As one of the most popular and largest specialties within the diverse professional psychology field, graduate counseling psychology programs leading to a master’s or doctoral degree are extremely prevalent at many universities nationwide. Since counseling psychology programs encompass a broad range of practices that can be used to help individuals improve their well-being, alleviate distress, resolve dilemmas, and cope with crises, many graduate psychology students choose this specialty area to learn the most about how to facilitate personal and interpersonal functioning across the lifespan. If you are considering a major in counseling psychology, read on to learn more about this growing subfield and determine whether it is the ideal match for you professional goals in psychology.
Defining Counseling Psychology
Unlike other specialty areas in psychology, counseling psychology specifically has a strong focus on providing effective therapeutic treatments to help clients who are experiencing a broad range of symptoms. According to the Society of Counseling Psychology, counseling psychology can be defined as a professional psychology field that pays attention to the “emotional, social, vocational, educational, health-related, developmental, and organizational concerns” that normally impact our daily lives. Across all stages of development from childhood through old age, counseling psychology is made up of culturally based practices for addressing school adjustment problems, life transitions, relationship difficulties, learning deficits, stress management, organizational issues, and career moves.

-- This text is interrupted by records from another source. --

(** X13, an instance: an image that has the ObjC2 data of [Bar] and a
    [__module_info] section of one module without a symtab; the method
    [-hello] is not found, even without a single round. *)
Lemma modules_without_symtab_are_skipped_witness :
  plcrash_async_objc_find_method Target.host 0 Target.hybrid_image (Some Target.fresh_cache)
    0xdeadbe50 record_callback []
  = Some (PLCRASH_ENOTFOUND, [], Some Target.fresh_cache).
Proof.
  assert (Hg : gotObjC2Info Target.fresh_cache = false) by reflexivity.
  assert (Hsection : plcrash_async_macho_map_section Target.hybrid_image kObjCSegmentName
                       kObjCModuleInfoSectionName
                     = (PLCRASH_ESUCCESS, Target.section Target.hybrid_memory 0x1000 16))
    by reflexivity.
  assert (Hdata : plcrash_async_mobject_remap_address
                    (Target.section Target.hybrid_memory 0x1000 16)
                    (mobj_task_address (Target.section Target.hybrid_memory 0x1000 16)) 0
                    sizeof_pl_objc1_module
                  = Some (offset_ptr (mobj_contents (Target.section Target.hybrid_memory 0x1000 16))
                            0))
    by reflexivity.
  assert (Hskip : forall j,
             (j < Z.to_nat (mobj_length (Target.section Target.hybrid_memory 0x1000 16)
                            / sizeof_pl_objc1_module))%nat ->
             swap32 (byteorder Target.hybrid_image)
               (pl_objc1_module_symtab
                  (offset_ptr
                     (offset_ptr (mobj_contents (Target.section Target.hybrid_memory 0x1000 16)) 0)
                     (Z.of_nat j * sizeof_pl_objc1_module))) = 0).
  { intros j Hj. assert (j = O) as -> by (vm_compute in Hj; lia). vm_compute. reflexivity. }
  exact (proj2 (proj2 (modules_without_symtab_are_skipped Target.host 0 Target.hybrid_image
                         Target.fresh_cache 0xdeadbe50 record_callback [] _ _
                         Hg Hsection Hdata Hskip))).
Defined.
(** * argparse.h: a shallow embedding of the argument parser

    The development follows src/argparse.h top to bottom: the typed
    [value] container and its conversions, the positional and optional
    argument descriptors, the [argparse] object with its registration
    methods, the accessors [get]/[getall] and the two-phase [parse].

    Conventions.
    - A [std::string] is a [string]; a [std::vector] is a [list]; the
      iterator [vp] over a vector is the suffix of the vector that starts
      at [vp], so [vp == end()] is the empty suffix.
    - [std::map<arg, values>] is a [gmap string values];
      [std::map::insert] keeps an existing binding.
    - A thrown [std::runtime_error] is a value of [runtime_error]; its
      [what] text is the one in the source.
    - Dereferencing [end()] and indexing an empty vector have no defined
      behaviour in C++; the model stops there, with [Undefined] for a read,
      [Abort] for a scan and [Unspecified] for [parse].
    - The text written to a [FILE*] stream is a string.  A printing
      function returns after it has printed, throws the "wrong argument
      type." of [describe_type], or indexes an empty vector ([printing]).
    - [parse_io] is [parse] with the text it writes to [stderr]; [parse]
      is what the caller of [parse] sees of it.  [exit] ends the run with
      the exit status; the throw of "wrong argument type." out of
      [show_help] leaves [parse] as [IoThrownWrongType], [ThrownWrongType]. *)

From Equations Require Import Equations.
From Stdlib Require Import ZArith Ascii String List Lia Bool.
From stdpp Require Import base option list list_numbers strings pretty gmap fin_maps.
(* ----------------------------------------------------------------- *)
(** ** Indexing tabulated arrays *)

Lemma map_seq_ext {A} (f g : nat -> A) (lo n : nat) :
  (forall i, lo <= i < lo + n -> f i = g i) ->
  map f (seq lo n) = map g (seq lo n).
Proof.
  intros H. apply map_ext_in. intros i Hi. apply in_seq in Hi. auto.
Qed.

Lemma nth_map_seq {A} (f : nat -> A) (lo n i : nat) (d : A) :
  i < n -> nth i (map f (seq lo n)) d = f (lo + i).
Proof.
  intros H. rewrite (nth_indep _ d (f 0)) by (rewrite length_map, length_seq; exact H).
  rewrite map_nth, seq_nth by exact H. reflexivity.
Qed.

Lemma sum_range_ext (f g : nat -> float) (lo n : nat) :
  (forall i, lo <= i < lo + n -> f i = g i) ->
  sum_range lo n f = sum_range lo n g.
Proof.
  intros H. unfold sum_range, big_range. f_equal. apply map_seq_ext, H.
Qed.

Lemma getitem_tabulate (n k : nat) (f : nat -> nat -> float) (i j : nat) :
  i < n -> j < k -> getitem (tabulate n k f) i j = f i j.
Proof.
  intros Hi Hj. unfold getitem, tabulate. simpl.
  rewrite (nth_map_seq _ 0 _ Hi). simpl.
  rewrite (nth_map_seq _ 0 _ Hj). reflexivity.
Qed.

Lemma tabulate_ext (n k : nat) (f g : nat -> nat -> float) :
  (forall i j, i < n -> j < k -> f i j = g i j) ->
  tabulate n k f = tabulate n k g.
Proof.
  intros H. unfold tabulate. f_equal.
  apply map_seq_ext. intros i Hi. apply map_seq_ext. intros j Hj.
  apply H; lia.
Qed.

Lemma well_formed_tabulate (n k : nat) (f : nat -> nat -> float) :
  well_formed (tabulate n k f).
Proof.
  unfold well_formed, well_formedb, tabulate. simpl.
  rewrite length_map, length_seq, Nat.eqb_refl. simpl.
  apply forallb_forall. intros r Hr. apply in_map_iff in Hr.
  destruct Hr as (i & <- & _). rewrite length_map, length_seq.
  apply Nat.eqb_refl.
Qed.

Lemma well_formed_inv (m : matrix) :
  well_formed m ->
  List.length (data m) = shape0 m /\
  (forall r, In r (data m) -> List.length r = shape1 m).
Proof.
  unfold well_formed, well_formedb. intros H.
  apply andb_prop in H. destruct H as [H0 H1].
  apply Nat.eqb_eq in H0. split; [exact H0|].
  intros r Hr. rewrite forallb_forall in H1.
  apply Nat.eqb_eq, H1, Hr.
Qed.

Lemma list_eq_map_nth {A} (l : list A) (d : A) :
  l = map (fun i => nth i l d) (seq 0 (List.length l)).
Proof.
  apply (nth_ext _ _ d d).
  - rewrite length_map, length_seq. reflexivity.
  - intros i Hi. rewrite (nth_map_seq (fun i => nth i l d) 0 d Hi). reflexivity.
Qed.

(** A well-formed matrix is the table of its entries. *)
Lemma tabulate_getitem (m : matrix) :
  well_formed m -> m = tabulate (shape0 m) (shape1 m) (getitem m).
Proof.
  intros H. destruct (well_formed_inv H) as [H0 H1].
  destruct m as [n k rows]. simpl in *. unfold tabulate. f_equal.
  subst n. rewrite (list_eq_map_nth rows []) at 1.
  apply map_seq_ext. intros i Hi. simpl in Hi.
  assert (Hk : List.length (nth i rows []) = k) by (apply H1, nth_In; lia).
  rewrite (list_eq_map_nth (nth i rows []) NaN) at 1. rewrite Hk.
  reflexivity.
Qed.

(* ----------------------------------------------------------------- *)
(** ** MaxLikelihoodEstimator *)

Lemma np_mean_axis0_row_average (X : matrix) :
  np_mean X axis0 = row_average X.
Proof. unfold np_mean, np_sum_axis, row_average. apply map_map. Qed.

Clinical vs. Counseling Psychology
Since the two distinctive fields of clinical psychology and counseling psychology are quite similar, they are often mistaken for each. Although these two areas do share some overlap, it is important to realize the main differences in their perspective and training. While counseling psychology mostly focuses on psychologically and emotionally healthy individuals, clinical psychology is more concerned with the treatment and prevention of serious mental illnesses. Since counseling psychology has emerged from the field of vocational psychology, it has a strong educational element with a variety of basic therapeutic skills. On the other hand, clinical psychology is more medical oriented with specialized training skills for the treatment of psychopathology for severe mental health disorders.
What Does a Counseling Psychologist Do?
In an effort to help clients strengthen their existing skills and characteristics to achieve a more optimal level of wellness, counseling psychologists often provide psychotherapy services to help individuals overcome difficulties in their daily lives. Through one-on-one or group therapy sessions, a counseling psychologist uses therapeutic techniques to work with children, adolescents, couples, families, and adults across the age spectrum. Instead of treating people who are severely mentally impaired, counseling psychologists may help individuals choose a career path, cope with the loss of a loved one, overcome a learning challenge, and more.
For those who have the drive to become a counseling psychologist, the most common first step is to receive a bachelor’s degree in psychology before enrolling in a Doctor of Philosophy (Ph.D.) or Doctor of Psychology (Psy.D) program in counseling psychology. In order to ensure the highest academic quality standards, it is important to choose a program that has been fully accredited through the American Psychological Association (APA). Once you have earned a counseling psychology degree, you will have the credentials needed to work as a licensed counseling psychologist in private practices, businesses, government agencies, hospitals, mental health clinics, substance abuse treatment centers, research firms, universities, and schools.